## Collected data
Lemma other_step_same io clk op d d' key :
  io = no_faults → store_step io clk op d d' →
  (∀ channel code, op = OpApprove channel code → safe_channel_key channel = Ok key →
     (approve no_faults channel code clk d).1 ≠ Ok None ∨ to_uppercase (trim code) = "") →
  attempts_same d key d'.
Proof.
  intros -> Hs Hno. destruct Hs as [channel d|channel id meta rng d|channel code d].
  - eapply triple_after; [|done]. unfold list_pending. walk. unfold write_pairing_file. apply keeps_lift.
    intros name (k & Hk & ->)%pairing_path_name.
    apply keeps_bind; [apply keeps_open; intros; apply attempts_same_other; auto using pairing_not_attempts|]. intros [].
    walk. apply write_locked_same, pairing_not_attempts.
  - eapply triple_after; [|done]. unfold upsert_request. apply keeps_lift. intros name (k & Hk & ->)%pairing_path_name.
    apply keeps_bind; [walk|]. intros [].
    apply keeps_bind; [apply keeps_open; intros; apply attempts_same_other; auto using pairing_not_attempts|]. intros [].
    walk; apply write_locked_same, pairing_not_attempts.
  - specialize (Hno channel code eq_refl).
    destruct (approve_reads no_faults channel code clk d) as [[? ->]|[[-> _]|(k & Hk & Hc & _ & Ha)]]; [done..|].
    rewrite Ha in Hno |- *. unfold settle in *. destruct (list_find _ _) as [[i entry]|].
    + eapply triple_after; [|done]. apply keeps_bind; [apply write_locked_same, pairing_not_attempts|]. intros [].
      apply keeps_bind; [walk|]. intros []. apply keeps_bind; [|intros; walk].
      apply add_allow_keeps. intros. apply attempts_same_other; auto using allow_not_attempts.
    + destruct (decide (k = key)) as [->|Hne].
      * exfalso. destruct (Hno Hk) as [Hn|]; [|done]. apply Hn.
        destruct (record_failed_spec channel key (clk 2%nat) d Hk) as (d' & Hr & _).
        unfold mbind, store_bind, io_step, no_faults at 1. cbn. by rewrite Hr.
      * eapply triple_after; [|done]. apply keeps_bind; [walk|]. intros []. apply keeps_bind; [|intros; walk].
        apply record_failed_keeps. intros d0 k' content Hk'. rewrite Hk in Hk'. injection Hk' as <-.
        apply attempts_same_other. by intros ?%suffix_inj.
Qed.
Lemma route_step clk sid tid locked t m t' m' :
  manager_ok m → task_ok m t → route_ok m t → task_step parse_str uuid_to_string clk sid tid locked t m = (t', m') →
  route_ok m' t' ∧ task_key t' = task_key t.
Proof.
  intros Hm Ht Hr Hs.
  pose proof (task_step_ok parse_str uuid_to_string clk sid tid locked t m t' m' Hm Ht Hs) as (_ & Hg & Ht').
  destruct t; cbn [task_step route_ok] in *; try done.
  - destruct (sessions m !! tk_user key) eqn:Hu; by injection Hs as <- <-.
  - unfold create_session in Hs. destruct (sessions m !! tk_user key) eqn:Hu; injection Hs as <- <-; [done|].
    split; [|done]. cbn. apply lookup_insert_eq.
  - destruct (lookup_or_adopt parse_str key parsed r m) as [u|[u|]] eqn:Hl; injection Hs as <- <-; [|done..].
    split; [|done]. unfold lookup_or_adopt in Hl. destruct (thread_map m !! key) as [u'|] eqn:Hk; [|done].
    destruct (has_thread m r u') eqn:Hh; [|done]. injection Hl as ->. done.
  - destruct (has_thread m r tid0) eqn:Hh; injection Hs as <- <-; done.
  - destruct (is_mapped m tid0); injection Hs as <- <-; [by destruct Hr|].
    split; [|done]. destruct Hr as [Hr Hh]. split; [done|]. split; [apply lookup_insert_eq|done].
  - destruct Ht as (s & Hh & _). rewrite Hh in Hs. destruct (create_thread clk tid s) as [s' id]. injection Hs as <- <-.
    destruct Ht' as [_ Hhas]. done.
  - injection Hs as <- <-. split; [|done]. destruct Hr as [Hr Hh]. split; [done|]. split; [apply lookup_insert_eq|done].
  - injection Hs as <- <-. split; [|done]. destruct Hr as (Hr & Hk & Hh).
    by destruct adopted, (undo_managers m !! tid0).
  - by injection Hs as <- <-.
Qed.

Lemma run_task_done n clk sid tid locked t m :
  manager_ok m → task_ok m t → route_ok m t → blocks_left t ≤ n →
  ∃ key r u m', run_task parse_str uuid_to_string n clk sid tid locked t m = (TDone key r u, m') ∧
    task_key t = Some key ∧ routed m' key r u ∧ manager_ok m'.
Proof.
  revert clk sid tid locked t m. induction n as [|n IH]; intros clk sid tid locked t m Hm Ht Hr Hn.
  - destruct t; cbn in *; try lia; try done. eexists _, _, _, _. split; [done|]. split; [done|]. done.
  - cbn [run_task]. destruct (task_step parse_str uuid_to_string (clk 0) (sid 0) (tid 0) (locked 0) t m) as [t' m'] eqn:Hs.
    pose proof (task_step_ok parse_str uuid_to_string _ _ _ _ _ _ _ _ Hm Ht Hs) as (Hm' & _ & Ht').
    destruct (route_step _ _ _ _ _ _ _ _ Hm Ht Hr Hs) as [Hr' Hkey].
    destruct (IH (fun i => clk (S i)) (fun i => sid (S i)) (fun i => tid (S i)) (fun i => locked (S i)) t' m' Hm' Ht' Hr')
      as (key & r & u & m'' & Hrun & Hk & Hrest).
    { enough (blocks_left t' < blocks_left t ∨ blocks_left t' = 0) by lia. clear -Ht Hr Hs.
      destruct t; cbn [task_step] in Hs; try done; repeat case_match; injection Hs as <- <-; cbn; try lia.
      destruct Ht as (s & Hh & _). congruence. }
    exists key, r, u, m''. split; [done|]. split; [congruence|done].
Qed.

(** Blocks of other lookups and registrations. *)
Definition other_step (key : ThreadKey) (m m' : Manager) : Prop :=
  ∃ clk sid tid locked t t' key', task_step parse_str uuid_to_string clk sid tid locked t m = (t', m') ∧
    task_ok m t ∧ task_key t = Some key' ∧ key' ≠ key.

Lemma other_step_routed key r tid m m' :
  manager_ok m → other_step key m m' → routed m key r tid → manager_ok m' ∧ routed m' key r tid.
Proof.
  intros Hm (clk & sid & tid' & locked & t & t' & key' & Hs & Ht & Hk & Hne) (Hse & Htm & Hth).
  pose proof (task_step_ok parse_str uuid_to_string _ _ _ _ _ _ _ _ Hm Ht Hs) as (Hm' & Hg & _). split; [done|].
  assert (∀ u : Uuid, <[key' := u]> (thread_map m) !! key = Some tid) as Hins by (intros u; by rewrite lookup_insert_ne).
  split; [|split; [|by eapply has_thread_grows]].
  - destruct t; cbn [task_step] in Hs; simplify_eq/=; repeat (case_match; simplify_eq/=); try done.
    + unfold create_session in *. repeat (case_match; simplify_eq/=); [done|].
      rewrite lookup_insert_ne; [done|]. intros Heq. rewrite Heq in *. congruence.
    + rewrite lookup_insert_ne; [done|]. intros Heq. rewrite Heq in *. congruence.
  - destruct t; cbn [task_step] in Hs; simplify_eq/=; repeat (case_match; simplify_eq/=); try done; try apply Hins.
    unfold create_session in *. by repeat (case_match; simplify_eq/=).
Qed.

End routing.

## What you should do
There is a line with "apply record_failed_keeps. intros" and a line with "- destruct (sessions" above. Copy exactly those two lines and all lines between them, with nothing else.

## Expected answer
        apply record_failed_keeps. intros d0 k' content Hk'. rewrite Hk in Hk'. injection Hk' as <-.
        apply attempts_same_other. by intros ?%suffix_inj.
Qed.
Lemma route_step clk sid tid locked t m t' m' :
  manager_ok m → task_ok m t → route_ok m t → task_step parse_str uuid_to_string clk sid tid locked t m = (t', m') →
  route_ok m' t' ∧ task_key t' = task_key t.
Proof.
  intros Hm Ht Hr Hs.
  pose proof (task_step_ok parse_str uuid_to_string clk sid tid locked t m t' m' Hm Ht Hs) as (_ & Hg & Ht').
  destruct t; cbn [task_step route_ok] in *; try done.
  - destruct (sessions m !! tk_user key) eqn:Hu; by injection Hs as <- <-.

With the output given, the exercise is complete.